▶ **Instructions for the task**: Transcribe exactly the lines that fall between the one holding "unfold cmp. destruct" and the one holding "(** Numbers are", inclusive, from the entries below.

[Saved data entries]
# # # #
(* ===== verification/VersionUtils.v ===== *)
(** Comparing versions of packages, [version-utils/src/lib.rs], and the agent's choice of
    a kernel, [iml-agent/src/action_plugins/check_kernel.rs]. *)
From S2P Require Import Prelude RustStd Ordering.
From stdpp Require Import base gmap sets list strings.
From Stdlib Require Import ZArith Ascii.

Open Scope Z_scope.

(** A part is a number if it fits in [u32]. *)
Inductive VerPart : Type :=
| VInt (n : Z)
| VStr (s : string).
#[export] Instance VerPart_eq_dec : EqDecision VerPart.
Proof. solve_decision. Defined.

Definition VerPart_cmp (x y : VerPart) : comparison :=
  match x, y with
  | VInt s, VInt o => Z.compare s o
  | VInt _, VStr _ => Gt
  | VStr _, VInt _ => Lt
  | VStr s, VStr o => String.compare s o
  end.

Definition parse_u32 (s : string) : Result ParseIntError Z := from_str_radix 10 0 (2 ^ 32 - 1) s.

Definition VerPart_from (part : string) : VerPart :=
  match parse_u32 part with Ok n => VInt n | Err _ => VStr part end.

Record Version : Type := MkVersion { ve_version : string; ve_v : list VerPart; ve_r : list VerPart }.

Definition Version_from (version : string) : Version :=
  let vr := splitn2 "-" version in
  {| ve_version := version;
     ve_v := match vr with x :: _ => VerPart_from <$> str_split "."%char x | [] => [] end;
     ve_r := match vr with _ :: y :: _ => VerPart_from <$> str_split "."%char y | _ => [] end |}.

(** [Vec]'s order: lexicographic, a prefix is less. *)
Fixpoint parts_cmp (xs ys : list VerPart) : comparison :=
  match xs, ys with
  | [], [] => Eq
  | [], _ :: _ => Lt
  | _ :: _, [] => Gt
  | x :: xs, y :: ys => match VerPart_cmp x y with Eq => parts_cmp xs ys | c => c end
  end.

Definition Version_cmp (x y : Version) : comparison :=
  match parts_cmp (ve_v x) (ve_v y) with Eq => parts_cmp (ve_r x) (ve_r y) | c => c end.

Definition Version_eqb (x y : Version) : bool :=
  bool_decide (ve_v x = ve_v y) && bool_decide (ve_r x = ve_r y).

(** * The order *)

(** The order is the derived one of an enum with the strings first. *)
#[export] Instance VerPart_keyed : Keyed VerPart := fun x =>
  match x with VStr s => kvariant 0 [KS s] | VInt n => kvariant 1 [KZ n] end.
#[export] Instance Version_keyed : Keyed Version := fun x => KL [key_of (ve_v x); key_of (ve_r x)].

Lemma VerPart_cmp_key x y : VerPart_cmp x y = cmp x y.
Proof.
  unfold cmp. destruct x as [n|s], y as [m|t]; try done; unfold key_of, VerPart_keyed, kvariant; rewrite kcmp_KL; simpl.
  - by destruct (n ?= m).
  - by destruct (String.compare s t).
Qed.

Lemma parts_cmp_key xs ys : parts_cmp xs ys = cmp xs ys.
Proof.
  unfold cmp. unfold key_of, list_keyed. rewrite kcmp_KL.
  revert ys. induction xs as [|x xs IH]; intros [|y ys]; try done. simpl. rewrite VerPart_cmp_key, IH. done.
Qed.

Lemma Version_cmp_key x y : Version_cmp x y = cmp x y.
Proof.
  unfold Version_cmp, cmp. rewrite !parts_cmp_key. unfold key_of, Version_keyed. rewrite kcmp_KL.
  cbn [lcmp]. unfold cmp, key_of. destruct (kcmp _ _); try done. by destruct (kcmp _ _).
Qed.

Lemma VerPart_key_inj : Inj (=) (=) (key_of (A := VerPart)).
Proof. intros [n|s] [m|t] H; unfold key_of, VerPart_keyed, kvariant in H; congruence. Qed.

Lemma parts_key_inj : Inj (=) (=) (key_of (A := list VerPart)).
Proof.
  intros xs ys [= H]. revert ys H. induction xs as [|x xs IH]; intros [|y ys] H; try done.
  injection H as Hx Hxs. f_equal; [by apply VerPart_key_inj|by apply IH].
Qed.

Lemma Version_eqb_key x y : Version_eqb x y = true <-> key_of x = key_of y.
Proof.
  unfold Version_eqb. rewrite andb_true_iff, !bool_decide_eq_true.
  change (ve_v x = ve_v y /\ ve_r x = ve_r y <->
    KL [key_of (ve_v x); key_of (ve_r x)] = KL [key_of (ve_v y); key_of (ve_r y)]).
  split; [by intros [-> ->]|]. intros H. injection H as H1 H2.
  split; apply parts_key_inj; unfold key_of, list_keyed; by f_equal.
Qed.

(** Versions are totally ordered, and the order agrees with their equality: exactly one
    of less, equal and greater holds, and less is transitive. *)
Theorem version_order x y z :
  (Version_cmp x y = Eq <-> Version_eqb x y = true) /\
  Version_cmp y x = CompOpp (Version_cmp x y) /\
  (Version_cmp x y = Lt -> Version_cmp y z = Lt -> Version_cmp x z = Lt).
Proof.
  rewrite !Version_cmp_key, Version_eqb_key. unfold cmp.
  split_and!; [apply kcmp_eq|apply kcmp_antisym|apply kcmp_trans].
Qed.

(** Numbers are compared as numbers, whatever the zeros before them; a longer version is
    greater than its beginning; a release is looked at last. *)
Example versions_compared :
  Version_eqb (Version_from "1.0-1.1") (Version_from "1.00-1.01") = true /\
  Version_cmp (Version_from "1.10") (Version_from "1.9") = Gt /\
  Version_cmp (Version_from "1.0") (Version_from "1") = Gt /\
  Version_cmp (Version_from "1.1-1") (Version_from "1.1-2") = Lt /\
  Version_cmp (Version_from "3.10.0-957") (Version_from "3.10.0-1127") = Lt.
Proof. by vm_compute. Qed.

(** * Choosing a kernel: [check_kernel.rs] *)

Section Kernel.
(** Whether [modinfo -n -k kver module] exits with zero. *)
Context (modinfo : string -> string -> bool).

(** [checked_status] makes any other exit an error. *)
Definition check_kver_module (module kver : string) : Result unit bool :=
  if modinfo module kver then Ok true else Err tt.

Fixpoint check_modules (modules : list string) (kver : string) : Result unit bool :=
  match modules with
  | [] => Ok true
  | m :: modules => b ← check_kver_module m kver; if (b : bool) then check_modules modules kver else Ok false
  end.

(** The loop over the lines that [rpm] prints. *)
Fixpoint kernel_loop (modules kvers : list string) (newest : Version) : Result unit Version :=
  match kvers with
  | [] => Ok newest
  | kver :: kvers =>
      let contender := Version_from kver in
      match Version_cmp contender newest with
      | Gt => okay ← check_modules modules kver;
              kernel_loop modules kvers (if (okay : bool) then contender else newest)
      | _ => kernel_loop modules kvers newest
      end
  end.

Definition get_kernel (modules kvers : list string) : Result unit string :=
  ve_version <$> kernel_loop modules kvers (Version_from "").

(** No check says no: it succeeds or fails. *)
Lemma check_modules_Ok modules kver b :
  check_modules modules kver = Ok b -> b = true /\ forall m, m ∈ modules -> modinfo m kver = true.
Proof.
  revert b. induction modules as [|m modules IH]; intros b; simpl.
  - intros [= <-]. split; [done|]. by intros m ?%not_elem_of_nil.
  - unfold check_kver_module. destruct (modinfo m kver) eqn:E; [|done]. simpl. intros [-> H]%IH. split; [done|].
    intros m' [->|?]%elem_of_cons; [done|by apply H].
Qed.

Definition not_above (x y : Version) : Prop := Version_cmp x y <> Gt.

Lemma not_above_trans x y z : not_above x y -> not_above y z -> not_above x z.
Proof.
  unfold not_above. rewrite !Version_cmp_key. unfold cmp. intros Hxy Hyz Hxz.
  rewrite kcmp_antisym in Hxz. destruct (kcmp (key_of z) (key_of x)) eqn:E; try done. simpl in Hxz.
  destruct (kcmp (key_of x) (key_of y)) eqn:E1; [| |done].
  - apply kcmp_eq in E1. rewrite <-E1, kcmp_antisym, E in Hyz. done.
  - pose proof (kcmp_trans _ _ _ E E1) as Hzy. rewrite kcmp_antisym, Hzy in Hyz. done.
Qed.

Lemma kernel_loop_spec modules kvers newest v : kernel_loop modules kvers newest = Ok v ->
  not_above newest v /\ (forall k, k ∈ kvers -> not_above (Version_from k) v) /\
  (v = newest \/ exists k, k ∈ kvers /\ v = Version_from k /\ forall m, m ∈ modules -> modinfo m k = true).
Proof.
  assert (Hrefl : forall x, not_above x x).
  { intros x. unfold not_above. rewrite Version_cmp_key. unfold cmp. by rewrite kcmp_refl. }
  revert newest. induction kvers as [|k kvers IH]; intros newest; simpl.
  - intros [= <-]. split_and!; [apply Hrefl|by intros k ?%not_elem_of_nil|by left].
  - destruct (Version_cmp (Version_from k) newest) eqn:E.
    3: { destruct (check_modules modules k) as [b|] eqn:Ec; [|done]. simpl.
      apply check_modules_Ok in Ec as [-> Hm]. intros (H1 & H2 & H3)%IH. split_and!.
      - apply (not_above_trans _ (Version_from k)); [|done]. unfold not_above. rewrite Version_cmp_key in *. unfold cmp in *.
        by rewrite kcmp_antisym, E.
      - intros k' [->|?]%elem_of_cons; [done|by apply H2].
      - right. destruct H3 as [->|(k' & ? & ? & ?)]; [exists k|exists k']; set_solver. }
    all: intros (H1 & H2 & H3)%IH; (split_and!; [done| |]).
    all: try (intros k' [->|?]%elem_of_cons; [apply (not_above_trans _ newest); [unfold not_above; by rewrite E|done]|by apply H2]).
    all: destruct H3 as [->|(k' & ? & ? & ?)]; [by left|right; exists k'; set_solver].
Qed.

(** A kernel that is returned is installed and has all the modules, and no installed
    kernel is newer. *)
Theorem get_kernel_newest modules kvers v (H : get_kernel modules kvers = Ok v) :
  (forall k, k ∈ kvers -> not_above (Version_from k) (Version_from v)) /\
  (v = "" \/ v ∈ kvers /\ forall m, m ∈ modules -> modinfo m v = true).
Proof.
  unfold get_kernel in H. destruct (kernel_loop modules kvers (Version_from "")) as [w|] eqn:E; [|done].
  injection H as <-. apply kernel_loop_spec in E as (_ & H2 & [->|(k & Hk & -> & Hm)]); simpl in *; auto.
Qed.

Lemma kernel_loop_app modules ks ks' newest :
  kernel_loop modules (ks ++ ks') newest = (v ← kernel_loop modules ks newest; kernel_loop modules ks' v).
Proof.
  revert newest. induction ks as [|k ks IH]; intros newest; [done|]. simpl.
  destruct (Version_cmp _ _); try apply IH. destruct (check_modules modules k); [|done]. apply IH.
Qed.

(** A kernel without one of the modules is not passed over: if it is newer than those
    listed before it, the request fails, whatever the other kernels have. *)
Theorem kernel_not_skipped modules older k newer m (Hm : m ∈ modules) (Hno : modinfo m k = false)
    (Hgt : forall k', k' = "" \/ k' ∈ older -> Version_cmp (Version_from k) (Version_from k') = Gt) :
  get_kernel modules (older ++ k :: newer) = Err tt.
Proof.
  unfold get_kernel. rewrite kernel_loop_app.
  destruct (kernel_loop modules older (Version_from "")) as [w|[]] eqn:E; [|done]. simpl.
  apply kernel_loop_spec in E as (_ & _ & Hw).
  assert (Version_cmp (Version_from k) w = Gt) as ->.
  { destruct Hw as [->|(k' & Hk' & -> & _)]; apply Hgt; auto. }
  destruct (check_modules modules k) as [b|[]] eqn:Ec; [|done].
  apply check_modules_Ok in Ec as [_ Ec]. by rewrite (Ec m Hm) in Hno.
Qed.

End Kernel.

(** * Witnesses *)

Lemma get_kernel_newest_witness :
  get_kernel (fun _ _ => true) ["lustre"] ["3.10.0-957.x86_64"; "3.10.0-1127.x86_64"] = Ok "3.10.0-1127.x86_64" /\
  not_above (Version_from "3.10.0-957.x86_64") (Version_from "3.10.0-1127.x86_64").
Proof.
  assert (get_kernel (fun _ _ => true) ["lustre"] ["3.10.0-957.x86_64"; "3.10.0-1127.x86_64"] = Ok "3.10.0-1127.x86_64")
    as H by (by vm_compute).
  split; [exact H|]. apply (proj1 (get_kernel_newest _ _ _ _ H)). apply list_elem_of_here.
Defined.

Lemma kernel_not_skipped_witness :
  get_kernel (fun _ k => String.eqb k "3.10.0-957") ["lustre"] (["3.10.0-957"] ++ "3.10.0-1127" :: []) = Err tt.
Proof.
  apply (kernel_not_skipped (fun _ k => String.eqb k "3.10.0-957") ["lustre"] ["3.10.0-957"] "3.10.0-1127" [] "lustre");
    [apply list_elem_of_here|done|].
  intros k' [->|Hk%list_elem_of_singleton]; [|subst]; by vm_compute.
Defined.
# # # #
▶ **Exercise answer**:
  unfold cmp. destruct x as [n|s], y as [m|t]; try done; unfold key_of, VerPart_keyed, kvariant; rewrite kcmp_KL; simpl.
  - by destruct (n ?= m).
  - by destruct (String.compare s t).
Qed.

Lemma parts_cmp_key xs ys : parts_cmp xs ys = cmp xs ys.
Proof.
  unfold cmp. unfold key_of, list_keyed. rewrite kcmp_KL.
  revert ys. induction xs as [|x xs IH]; intros [|y ys]; try done. simpl. rewrite VerPart_cmp_key, IH. done.
Qed.

Lemma Version_cmp_key x y : Version_cmp x y = cmp x y.
Proof.
  unfold Version_cmp, cmp. rewrite !parts_cmp_key. unfold key_of, Version_keyed. rewrite kcmp_KL.
  cbn [lcmp]. unfold cmp, key_of. destruct (kcmp _ _); try done. by destruct (kcmp _ _).
Qed.

Lemma VerPart_key_inj : Inj (=) (=) (key_of (A := VerPart)).
Proof. intros [n|s] [m|t] H; unfold key_of, VerPart_keyed, kvariant in H; congruence. Qed.

Lemma parts_key_inj : Inj (=) (=) (key_of (A := list VerPart)).
Proof.
  intros xs ys [= H]. revert ys H. induction xs as [|x xs IH]; intros [|y ys] H; try done.
  injection H as Hx Hxs. f_equal; [by apply VerPart_key_inj|by apply IH].
Qed.

Lemma Version_eqb_key x y : Version_eqb x y = true <-> key_of x = key_of y.
Proof.
  unfold Version_eqb. rewrite andb_true_iff, !bool_decide_eq_true.
  change (ve_v x = ve_v y /\ ve_r x = ve_r y <->
    KL [key_of (ve_v x); key_of (ve_r x)] = KL [key_of (ve_v y); key_of (ve_r y)]).
  split; [by intros [-> ->]|]. intros H. injection H as H1 H2.
  split; apply parts_key_inj; unfold key_of, list_keyed; by f_equal.
Qed.

(** Versions are totally ordered, and the order agrees with their equality: exactly one
    of less, equal and greater holds, and less is transitive. *)
Theorem version_order x y z :
  (Version_cmp x y = Eq <-> Version_eqb x y = true) /\
  Version_cmp y x = CompOpp (Version_cmp x y) /\
  (Version_cmp x y = Lt -> Version_cmp y z = Lt -> Version_cmp x z = Lt).
Proof.
  rewrite !Version_cmp_key, Version_eqb_key. unfold cmp.
  split_and!; [apply kcmp_eq|apply kcmp_antisym|apply kcmp_trans].
Qed.

(** Numbers are compared as numbers, whatever the zeros before them; a longer version is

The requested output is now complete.